Steve Morse Band Triangulation Band 1

Steve Morse a beau être un guitariste hors-pair et un compositeur talentueux, il n’oublie pas de laisser libre champ à ses compagnons de jeu quand l’occasion se présente. Ainsi, là où les slaps éclatants de Dave LaRue viennent réconforter une guitare en pleurs (« Ice Breaker »), c’est en revanche la mélancolie qui saisit notre bassiste dans un moment de solitude (« The Unexpected »). Et avec « Off The Cuff », entre dodelinements nonchalants et slaps distraits, on peut compter sur le virtuose de la quatre-cordes pour amuser la galerie. Quant à Van Romaine, quand il ne profite pas des attaques du guitariste pour afficher son empathie (les roulements tendres sur « The Unexpected »), c’est à un groove fanfaron à faire danser les foules qu’il s’adonne (les frappes tanguantes sur « March Of The Nomads »). Par ailleurs, alors que la virtuosité de « Tumeni Notes » (sur le sublime High Tension Wires) laissait l’auditeur pantois, le dédale de galeries de « Tumeni Partz » le perd. A la manière d’une séance d’improvisations, c’est alors un terrain de jeu idéal pour la créativité de nos trois lascars, chacun partageant ses idées mais toujours dans un esprit collégial.
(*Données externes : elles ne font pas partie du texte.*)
Lemma find_replaced (cur : string) (a u : Tournament) (l : list Tournament) :
  tid u = cur ->
  find (fun t => String.eqb (tid t) cur) l = Some a ->
  find (fun t => String.eqb (tid t) cur)
       (map (fun t => if String.eqb (tid t) (tid a) then u else t) l) = Some u.
Proof.
  intros Hu. induction l as [|x l IH]; cbn; [discriminate|].
  destruct (String.eqb_spec (tid x) cur) as [Hx|Hx].
  - intros H. injection H as <-. rewrite String.eqb_refl, Hu, String.eqb_refl.
    reflexivity.
  - intros H. specialize (IH H).
    assert (Ha : tid a = cur).
    { apply find_some in H as [_ H]. now apply String.eqb_eq in H. }
    rewrite Ha in IH |- *. destruct (String.eqb_spec (tid x) cur); [contradiction|].
    destruct (String.eqb_spec (tid x) cur); [contradiction | exact IH].
Qed.

Lemma filter_other_ids (i : string) (l : list Tournament) :
  ~ In i (map tid l) ->
  filter (fun t => negb (String.eqb (tid t) i)) l = l.
Proof.
  induction l as [|x l IH]; intros Hnot; cbn in *; [reflexivity|].
  destruct (String.eqb_spec (tid x) i); [tauto|]. cbn. rewrite IH by tauto.
  reflexivity.
Qed.

Lemma find_none_ids (i : string) (l : list Tournament) :
  ~ In i (map tid l) -> find (fun t => String.eqb (tid t) i) l = None.
Proof.
  induction l as [|x l IH]; intros Hnot; cbn in *; [reflexivity|].
  destruct (String.eqb_spec (tid x) i); [tauto|]. apply IH. tauto.
Qed.

(** X22.  What is saved is what is read back: after [save] the active tournament
    is the former one with the patch merged, the selection is the same, and
    there are as many tournaments as before. *)
Theorem save_then_read (patch : Patch) (s : Store) (a : Tournament) :
  activeTournament s = Some a ->
  activeTournament (App.save patch s) = Some (save patch a) /\
  activeTournamentId (App.save patch s) = activeTournamentId s /\
  List.length (tournaments (App.save patch s)) = List.length (tournaments s).
Proof.
  intros Ha. unfold App.save. rewrite Ha. cbn [activeTournamentId tournaments].
  split; [|split; [reflexivity | apply length_map]].
  unfold activeTournament in *. cbn [activeTournamentId tournaments].
  destruct (activeTournamentId s) as [cur|]; [|discriminate].
  apply find_replaced; [|exact Ha].
  rewrite tid_fold_assign. apply find_some in Ha as [_ Ha].
  now apply String.eqb_eq in Ha.
Qed.

Lemma save_then_read_witness :
  activeTournament (App.save [FIsRunning true] twoTournaments)
  = Some (save [FIsRunning true] (newTournament "tr_2" "Torneio B")).
Proof.
  apply (proj1 (save_then_read [FIsRunning true] twoTournaments
                  (newTournament "tr_2" "Torneio B") eq_refl)).
Defined.

(** X23.  With distinct tournament ids, [save] of the application and
    [updateTournament] on the selected id are the same update: the patch is
    merged over the selected tournament and every other tournament is left
    as it is. *)
Theorem save_is_updateTournament (patch : Patch) (s : Store) (cur : string) :
  NoDup (map tid (tournaments s)) ->
  activeTournamentId s = Some cur ->
  App.save patch s = updateTournament cur patch s.
Proof.
  intros Hnd Hcur. unfold App.save, updateTournament, activeTournament.
  rewrite Hcur. destruct s as [ts sel]. cbn [tournaments activeTournamentId] in *.
  destruct (find (fun t => String.eqb (tid t) cur) ts) as [a|] eqn:Hfind.
  - f_equal. apply find_some in Hfind as [Hin Ha]. apply String.eqb_eq in Ha.
    rewrite Ha. clear sel Hcur.
    induction ts as [|x ts IH]; [reflexivity|].
    cbn [map] in *. inversion Hnd as [|? ? Hnotin Hnd']; subst.
    destruct (String.eqb_spec (tid x) (tid a)) as [Hx|Hx].
    + destruct Hin as [->|Hin].
      * f_equal. apply map_ext_in. intros y Hy.
        destruct (String.eqb_spec (tid y) (tid a)) as [Hy'|]; [|reflexivity].
        exfalso. apply Hnotin. rewrite <- Hy'. now apply in_map.
      * exfalso. apply Hnotin. rewrite Hx. now apply in_map.
    + destruct Hin as [->|Hin]; [contradiction|]. f_equal. now apply IH.
  - f_equal; [|exact Hcur]. symmetry. rewrite <- (map_id ts) at 2. apply map_ext_in.
    intros y Hy. destruct (String.eqb_spec (tid y) cur) as [Hy'|]; [|reflexivity].
    pose proof (find_none _ _ Hfind y Hy) as Hno. cbn beta in Hno.
    apply String.eqb_neq in Hno. contradiction.
Qed.

Lemma save_is_updateTournament_witness :
  App.save [FIsRunning true] twoTournaments
  = updateTournament "tr_2" [FIsRunning true] twoTournaments.
Proof.
  apply save_is_updateTournament; [|reflexivity].
  cbn. repeat constructor; cbn; intuition discriminate.
Defined.

(** X24.  Removing the selected tournament while it is the first of the list
    leaves the application without an active tournament, and from then on
    [save] changes nothing, whatever other tournaments remain. *)
Theorem save_after_removing_selected (patch : Patch) (i : string) (s : Store) :
  activeTournamentId s = Some i ->
  firstId (tournaments s) = Some i ->
  activeTournament (removeTournament i s) = None /\
  App.save patch (removeTournament i s) = removeTournament i s.
Proof.
  intros Hsel Hfirst.
  assert (Hnone : activeTournament (removeTournament i s) = None).
  { unfold activeTournament, removeTournament.
    cbn [activeTournamentId tournaments]. rewrite Hsel, String.eqb_refl, Hfirst.
    destruct (find (fun t => String.eqb (tid t) i)
                   (filter (fun t => negb (String.eqb (tid t) i)) (tournaments s)))
      as [t|] eqn:Hfind; [|reflexivity].
    apply find_some in Hfind as [Hin Heq]. apply filter_In in Hin as [_ Hne].
    rewrite Heq in Hne. discriminate. }
  split; [exact Hnone|]. unfold App.save. now rewrite Hnone.
Qed.

Lemma save_after_removing_selected_witness :
  App.save [FIsRunning true] (removeTournament "tr_2" twoTournaments)
  = removeTournament "tr_2" twoTournaments /\
  map tid (tournaments (removeTournament "tr_2" twoTournaments)) = ["tr_1"%string].
Proof.
  split; [|reflexivity].
  apply (proj2 (save_after_removing_selected [FIsRunning true] "tr_2"
                  twoTournaments eq_refl eq_refl)).
Defined.

(** X25.  A created tournament is the active one at once.  Removing it again, when
    its id was new, gives back the collection as it was but not the
    selection: the selection stays on the removed id and no tournament is
    active, although the earlier tournaments are all there. *)
Theorem create_then_remove (newId name : string) (s : Store) :
  ~ In newId (map tid (tournaments s)) ->
  activeTournament (createTournament newId name s)
    = Some (newTournament newId name) /\
  removeTournament newId (createTournament newId name s)
    = mkStore (tournaments s) (Some newId) /\
  activeTournament (removeTournament newId (createTournament newId name s))
    = None.
Proof.
  intros Hnew.
  assert (Hremove : removeTournament newId (createTournament newId name s)
                    = mkStore (tournaments s) (Some newId)).
  { unfold removeTournament, createTournament.
    cbn [tournaments activeTournamentId filter firstId newTournament tid].
    rewrite String.eqb_refl. cbn [negb].
    now rewrite filter_other_ids by exact Hnew. }
  split; [|split; [exact Hremove|]].
  - unfold activeTournament, createTournament.
    cbn [tournaments activeTournamentId find newTournament tid].
    now rewrite String.eqb_refl.
  - rewrite Hremove. unfold activeTournament. cbn [activeTournamentId tournaments].
    now apply find_none_ids.
Qed.

Lemma create_then_remove_witness :
  removeTournament "tr_3" (createTournament "tr_3" "Torneio C" twoTournaments)
  = mkStore (tournaments twoTournaments) (Some "tr_3"%string).
Proof.
  refine (proj1 (proj2 (create_then_remove "tr_3" "Torneio C" twoTournaments _))).
  cbn. intuition discriminate.
Defined.

(** ** Positions after a late admission, and the level shown *)

Lemma activeCount_snoc (l : list Player) (x : Player) :
  active x = true -> activeCount (l ++ [x]) = activeCount l + 1.
Proof.
  intros Hx. unfold activeCount. rewrite filter_app, length_app.
  cbn [filter]. rewrite Hx. cbn [List.length]. lia.
Qed.

(** X26.  Positions count the players still active, so they repeat once a player
    is admitted after an elimination: if a player is eliminated, a new
    player is admitted under a new id and is eliminated next, both hold the
    position of the first. *)
Theorem late_admission_repeats_position
  (t : Tournament) (row : nat) (p : Player) (now : Z) (newPlayerName : jsString) :
  NoDup (map id (players t)) ->
  nth_error (players t) row = Some p ->
  active p = true ->
  ~ In now (map id (players t)) ->
  forallb isWhiteSpace newPlayerName = false ->
  let n := activeCount (players t) in
  let t1 := eliminate p t in
  let t2 := fst (addPlayer now newPlayerName t1) in
  exists late,
    nth_error (players t2) (List.length (players t)) = Some late /\
    id late = now /\ active late = true /\
    let t3 := eliminate late t2 in
    (exists p', nth_error (players t3) row = Some p' /\ id p' = id p
                /\ position p' = Some n) /\
    (exists late', nth_error (players t3) (List.length (players t)) = Some late'
                   /\ id late' = now /\ position late' = Some n).
Proof.
  intros Hnd Hrow Hact Hnew Hname n t1 t2.
  destruct (eliminate_step t row p Hnd Hrow Hact) as [Hnth1 [Hids1 Hcount1]].
  fold t1 n in Hnth1, Hids1, Hcount1.
  assert (Hlen1 : List.length (players t1) = List.length (players t)).
  { rewrite <- (length_map id (players t1)), Hids1. apply length_map. }
  assert (Hrowlt : (row < List.length (players t))%nat)
    by (apply nth_error_Some; congruence).
  pose proof (addPlayer_players now newPlayerName t1) as Hps2.
  fold t2 in Hps2. rewrite Hname in Hps2.
  set (late := mkPlayer now (trim newPlayerName) 1 0 0
                 (buyInChips t1
                  + (if timeChipEnabled t1 && (currentLevelIndex t1 <? 2)
                     then timeChipValue t1 else 0))
                 None 0%R true
                 (timeChipEnabled t1 && (currentLevelIndex t1 <? 2)) false) in *.
  assert (Hlate : nth_error (players t2) (List.length (players t)) = Some late).
  { rewrite Hps2, nth_error_app2 by lia. rewrite Hlen1, Nat.sub_diag. reflexivity. }
  exists late. split; [exact Hlate|]. split; [reflexivity|]. split; [reflexivity|].
  assert (Hnd2 : NoDup (map id (players t2))).
  { rewrite Hps2, map_app, Hids1. cbn [map id late].
    apply NoDup_app; [exact Hnd | repeat constructor; intros [] |].
    intros i Hi [<-|[]]. contradiction. }
  assert (Hcount2 : activeCount (players t2) = n).
  { rewrite Hps2, activeCount_snoc by reflexivity. lia. }
  destruct (eliminate_step t2 (List.length (players t)) late Hnd2 Hlate eq_refl)
    as [Hnth3 _].
  cbn zeta. split.
  - rewrite Hnth3. destruct (Nat.eqb_spec row (List.length (players t))); [lia|].
    rewrite Hps2, nth_error_app1 by lia. rewrite Hnth1, Nat.eqb_refl.
    eexists. split; [reflexivity|]. split; reflexivity.
  - rewrite Hnth3, Nat.eqb_refl. eexists. split; [reflexivity|].
    split; [reflexivity|]. cbn [position]. now rewrite Hcount2.
Qed.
Cette pièce montée est évidemment un clin d’œil au rock progressif des années 70 et également le morceau le plus long à ce jour dans la discographie du Steve Morse Band.

Steve Morse Band Triangulation Band 2

Privilégiant l’homogénéité à l’éclectisme des débuts, le Steve Morse Band nouveau, Triangulation, parvient à captiver grâce à des mélodies entêtantes et des structures aussi bien changeantes que guinchantes. Atteint d’arthrite depuis quelques temps, le prodige de la guitare est un modèle de résilience, continuant à partager son amour de la musique avec tout le talent et la passion qu’on lui connaît.